■ Instructions to follow ■
With every line kept intact, print the entries that appear below.

■ Data to use ■

(** * log_monitor: a shallow embedding of [log_monitor.py]

    The development follows the three classes of the program:
    [ConfigManager] (derivation of the parameter bundle), [LogProcessor]
    (cleaning and keyword filtering of a chunk) and [LogMonitor] (the
    polling engine: validation, open and re-open, truncation detection,
    the poll loop and shutdown).

    A Python [str] is a sequence of Unicode code points: [text] is a list
    of code points.  Python [int] is [Z]; Python [float] is an IEEE-754
    binary64 value, modelled by the Standard Library's [spec_float]. *)

From Stdlib Require Import ZArith NArith List Bool Lia String Ascii SpecFloat.
From stdpp Require Import base list gmap.
Import ListNotations.

Open Scope Z_scope.

(** ** Text *)

Definition char := N.
Definition text := list char.

(** A source literal, as the list of its code points (ASCII literals only). *)
Definition str (s : string) : text := List.map N_of_ascii (list_ascii_of_string s).

(** [s.startswith(kw)] *)
Fixpoint starts_with (kw s : text) : bool :=
  match kw, s with
  | [], _ => true
  | _ :: _, [] => false
  | k :: kw', c :: s' => N.eqb k c && starts_with kw' s'
  end.

(** [kw in s] on two [str]: literal, case-sensitive substring search. *)
Fixpoint contains (kw s : text) : bool :=
  starts_with kw s ||
  match s with
  | [] => false
  | _ :: s' => contains kw s'
  end.

(** What [kw in s] means: [kw] occurs in [s] as a contiguous run. *)
Definition substring (kw s : text) : Prop := exists l r, s = l ++ kw ++ r.

(** ** Regular-expression substitution

    [pattern.sub(repl, s)] scans [s] from the left; at each position where
    the pattern matches, the match is replaced and scanning resumes after it;
    other characters are copied.  A matcher gives, for the text that starts at
    the current position, the length of the match there and its replacement.
    Both patterns of the program match at least one character. *)

Definition matcher := text -> option (nat * text).

Fixpoint re_sub (m : matcher) (skip : nat) (s : text) : text :=
  match s with
  | [] => []
  | c :: s' =>
      match skip with
      | S k => re_sub m k s'
      | O =>
          match m s with
          | Some (n, repl) => repl ++ re_sub m (Nat.pred n) s'
          | None => c :: re_sub m 0 s'
          end
      end
  end.

(** [pattern.search(s) is not None] *)
Fixpoint re_search (m : matcher) (s : text) : bool :=
  match s with
  | [] => false
  | _ :: s' =>
      match m s with
      | Some _ => true
      | None => re_search m s'
      end
  end.

Module LogProcessor.

(** [_CHAR_FIX_MAP], in insertion order. *)
Definition _CHAR_FIX_MAP : list (text * text) :=
  [ (str "mainEx", str "main");
    (str "Server threadEx", str "Server thread");
    (str "Worker-Main-Ex", str "Worker-Main-") ].

(** [char_fix_pattern]: the alternation of the escaped keys, tried in order;
    the replacement of a match is [_CHAR_FIX_MAP[m.group()]]. *)
Fixpoint alternation (table : list (text * text)) (s : text) : option (nat * text) :=
  match table with
  | [] => None
  | (k, v) :: table' =>
      if starts_with k s then Some (List.length k, v) else alternation table' s
  end.

Definition char_fix_pattern : matcher := alternation _CHAR_FIX_MAP.

Definition in_range (lo hi c : char) : bool := (N.leb lo c && N.leb c hi)%bool.

(** The longest prefix of [s] made of characters of a class, as its length
    and what follows (a greedy [[...]*]). *)
Fixpoint star (cls : char -> bool) (s : text) : nat * text :=
  match s with
  | c :: s' => if cls c then let '(n, r) := star cls s' in (S n, r) else (O, s)
  | [] => (O, [])
  end.

(** [ansi_pattern]: [\x1B(?:[@-Z\\-_]|\[[0-?]*[ -/]*[@-~])].  The three
    classes of the second alternative are pairwise disjoint, so the greedy
    reading of the two stars is the only way the pattern can match. *)
Definition ESC : char := 27%N.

■ Answer section ■
(** * log_monitor: a shallow embedding of [log_monitor.py]

    The development follows the three classes of the program:
    [ConfigManager] (derivation of the parameter bundle), [LogProcessor]
    (cleaning and keyword filtering of a chunk) and [LogMonitor] (the
    polling engine: validation, open and re-open, truncation detection,
    the poll loop and shutdown).

    A Python [str] is a sequence of Unicode code points: [text] is a list
    of code points.  Python [int] is [Z]; Python [float] is an IEEE-754
    binary64 value, modelled by the Standard Library's [spec_float]. *)

From Stdlib Require Import ZArith NArith List Bool Lia String Ascii SpecFloat.
From stdpp Require Import base list gmap.
Import ListNotations.

Open Scope Z_scope.

(** ** Text *)

Definition char := N.
Definition text := list char.

(** A source literal, as the list of its code points (ASCII literals only). *)
Definition str (s : string) : text := List.map N_of_ascii (list_ascii_of_string s).

(** [s.startswith(kw)] *)
Fixpoint starts_with (kw s : text) : bool :=
  match kw, s with
  | [], _ => true
  | _ :: _, [] => false
  | k :: kw', c :: s' => N.eqb k c && starts_with kw' s'
  end.

(** [kw in s] on two [str]: literal, case-sensitive substring search. *)
Fixpoint contains (kw s : text) : bool :=
  starts_with kw s ||
  match s with
  | [] => false
  | _ :: s' => contains kw s'
  end.

(** What [kw in s] means: [kw] occurs in [s] as a contiguous run. *)
Definition substring (kw s : text) : Prop := exists l r, s = l ++ kw ++ r.

(** ** Regular-expression substitution

    [pattern.sub(repl, s)] scans [s] from the left; at each position where
    the pattern matches, the match is replaced and scanning resumes after it;
    other characters are copied.  A matcher gives, for the text that starts at
    the current position, the length of the match there and its replacement.
    Both patterns of the program match at least one character. *)

Definition matcher := text -> option (nat * text).

Fixpoint re_sub (m : matcher) (skip : nat) (s : text) : text :=
  match s with
  | [] => []
  | c :: s' =>
      match skip with
      | S k => re_sub m k s'
      | O =>
          match m s with
          | Some (n, repl) => repl ++ re_sub m (Nat.pred n) s'
          | None => c :: re_sub m 0 s'
          end
      end
  end.

(** [pattern.search(s) is not None] *)
Fixpoint re_search (m : matcher) (s : text) : bool :=
  match s with
  | [] => false
  | _ :: s' =>
      match m s with
      | Some _ => true
      | None => re_search m s'
      end
  end.

Module LogProcessor.

(** [_CHAR_FIX_MAP], in insertion order. *)
Definition _CHAR_FIX_MAP : list (text * text) :=
  [ (str "mainEx", str "main");
    (str "Server threadEx", str "Server thread");
    (str "Worker-Main-Ex", str "Worker-Main-") ].

(** [char_fix_pattern]: the alternation of the escaped keys, tried in order;
    the replacement of a match is [_CHAR_FIX_MAP[m.group()]]. *)
Fixpoint alternation (table : list (text * text)) (s : text) : option (nat * text) :=
  match table with
  | [] => None
  | (k, v) :: table' =>
      if starts_with k s then Some (List.length k, v) else alternation table' s
  end.

Definition char_fix_pattern : matcher := alternation _CHAR_FIX_MAP.

Definition in_range (lo hi c : char) : bool := (N.leb lo c && N.leb c hi)%bool.

(** The longest prefix of [s] made of characters of a class, as its length
    and what follows (a greedy [[...]*]). *)
Fixpoint star (cls : char -> bool) (s : text) : nat * text :=
  match s with
  | c :: s' => if cls c then let '(n, r) := star cls s' in (S n, r) else (O, s)
  | [] => (O, [])
  end.

(** [ansi_pattern]: [\x1B(?:[@-Z\\-_]|\[[0-?]*[ -/]*[@-~])].  The three
    classes of the second alternative are pairwise disjoint, so the greedy
    reading of the two stars is the only way the pattern can match. *)
Definition ESC : char := 27%N.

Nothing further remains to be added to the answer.